Я повернулась на другой бок, пока соседка объясняла Филиппу, что дом достался ей несколько лет назад, когда господин Вебер отошел в мир иной, после чего Филипп выдал очередную неуклюжую рифму.
Сама того не ожидая, я засмеялась. А потом провалилась в сон без сновидений.
Когда я проснулась и вышла в коридор, то сразу поняла: в доме никого нет. Я прислушалась к тишине, к ее многоголосью. Подумала, что события последних дней, если не все, то почти все, – наверное, сон. И сейчас настало время возвратиться к действительности.
В первый раз за много недель я зашнуровала кроссовки.

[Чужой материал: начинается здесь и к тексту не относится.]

Lemma getSelected_unset (w : Widget) :
  selectedIndex w = -1 -> getSelected w = (Returned None, w).
Proof.
  intros Hi. unfold getSelected, bind, this, ret. rewrite Hi. reflexivity.
Qed.

Lemma getSelected_in_range (w : Widget) :
  0 <= selectedIndex w < Z.of_nat (length (gitNodes w)) ->
  exists change,
    In change (gitNodes w) /\ getSelected w = (Returned (Some change), w).
Proof.
  intros Hi. unfold getSelected, bind, this, ret.
  replace (selectedIndex w <? 0) with false by (symmetry; apply Z.ltb_ge; lia).
  destruct (nth_error (gitNodes w) (Z.to_nat (selectedIndex w)))
    as [change | ] eqn:Hnth.
  - exists change. split; [ | reflexivity].
    apply nth_error_In with (n := Z.to_nat (selectedIndex w)). exact Hnth.
  - apply nth_error_None in Hnth. lia.
Qed.

Lemma revealChange_active (w : Widget) (o : DiffOptions) (change : GitFileChange) :
  options w = Some o ->
  revealChange change w =
  (Returned tt,
   mkWidget (fileChangeNodes w) (options w) (gitNodes w) (selectedIndex w)
            (requests w ++ [EditorOpen (uriToOpen o change)
                                       (Some (mkOpenerOptions "reveal"))])).
Proof.
  intros Ho. unfold revealChange, bind.
  rewrite (openChange_active w o change _ Ho). reflexivity.
Qed.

Солнце стояло еще достаточно низко, когда я пустилась по своему привычному маршруту. Ветер овевал мои оголенные ноги. Я затрусила по тротуару и на бегу отметила, что хвост на затылке больше не болтается туда-сюда. Я глубоко вдыхала запах лип, погубивший полчища шмелей, лето достигло зенита, и было ясно – первые вестники приближающейся осени не за горами. Свернув в сторону парка и оставив за спиной соседские виллы, я обрела свой темп: левой, правой, левой, правой. Залаял доберман, оберегавший своего хозяина, я промчалась мимо, не обращая внимания на его назойливое тявканье. И вдруг передо мной – сплошная зелень. Я бежала все быстрее и быстрее, через лужайку, к деревьям, переходила на спринт. Чувствовала, как приливают силы. Наслаждалась, слыша биение сердца, казалось, ощущала, как течет по жилам кровь, все мысли наконец-то улетучились.